• _HOW TO COMPLETE THIS TASK_: Nothing is to be output except the lines from the one containing "- intros e H2. destruct e; simpl in H2." through the end of the material, each reproduced exactly.

• _RECORDS_:
(** X11. Whatever clicks, double clicks and timer expiries arrive and in
    whatever order, the drawer level stays 0, 1 or 2 and a pending
    single-click timer closed over the level that is still current. Level 2
    is entered only by a double click at level 1. A click whose timer
    expires opens a closed drawer and closes an open one; the two clicks
    and the double click of a double-click gesture raise level 1 to 2,
    leave the other levels as they are, and leave no timer behind. *)
Theorem X11_drawer (events : list Drawer.Event) :
  let s := Drawer.run Drawer.initial events in
  ((Drawer.drawerLevel s = 0 \/ Drawer.drawerLevel s = 1 \/ Drawer.drawerLevel s = 2)
   /\ forall l, Drawer.clickTimeout s = Some l -> l = Drawer.drawerLevel s)
  /\ (forall e, Drawer.drawerLevel (Drawer.step s e) = 2 ->
        Drawer.drawerLevel s = 2
        \/ (e = Drawer.DoubleClick /\ Drawer.drawerLevel s = 1))
  /\ Drawer.drawerLevel (Drawer.run s [Drawer.Click; Drawer.TimerFires])
     = (if Drawer.drawerLevel s =? 0 then 1 else 0)
  /\ Drawer.run s [Drawer.Click; Drawer.Click; Drawer.DoubleClick]
     = {| Drawer.drawerLevel :=
            if Drawer.drawerLevel s =? 1 then 2 else Drawer.drawerLevel s;
          Drawer.clickTimeout := None |}
  /\ Drawer.run s [Drawer.Click; Drawer.Click; Drawer.DoubleClick; Drawer.TimerFires]
     = Drawer.run s [Drawer.Click; Drawer.Click; Drawer.DoubleClick].
Proof.
  intros s.
  assert (Hinv : drawerInvariant s)
    by (apply drawer_run_invariant, drawer_initial_invariant).
  destruct Hinv as [Hl Hp].
  split; [split; assumption|]. split; [|split; [|split]].
  - intros e H2. destruct e; simpl in H2.
    + left. exact H2.
    + destruct Hl as [H|[H|H]]; rewrite H in *; simpl in H2;
        [discriminate | right; split; reflexivity | left; reflexivity].
    + destruct (Drawer.clickTimeout s) as [c|] eqn:E; [|left; exact H2].
      specialize (Hp c eq_refl). subst c. simpl in H2. unfold Drawer.singleClick in H2.
      destruct Hl as [H|[H|H]]; rewrite H in H2; simpl in H2; discriminate.
  - simpl. unfold Drawer.singleClick.
    destruct Hl as [H|[H|H]]; rewrite H; reflexivity.
  - reflexivity.
  - reflexivity.
Qed.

• _ANSWER TO THIS PROBLEM_:
  - intros e H2. destruct e; simpl in H2.
    + left. exact H2.
    + destruct Hl as [H|[H|H]]; rewrite H in *; simpl in H2;
        [discriminate | right; split; reflexivity | left; reflexivity].
    + destruct (Drawer.clickTimeout s) as [c|] eqn:E; [|left; exact H2].
      specialize (Hp c eq_refl). subst c. simpl in H2. unfold Drawer.singleClick in H2.
      destruct Hl as [H|[H|H]]; rewrite H in H2; simpl in H2; discriminate.
  - simpl. unfold Drawer.singleClick.
    destruct Hl as [H|[H|H]]; rewrite H; reflexivity.
  - reflexivity.
  - reflexivity.
Qed.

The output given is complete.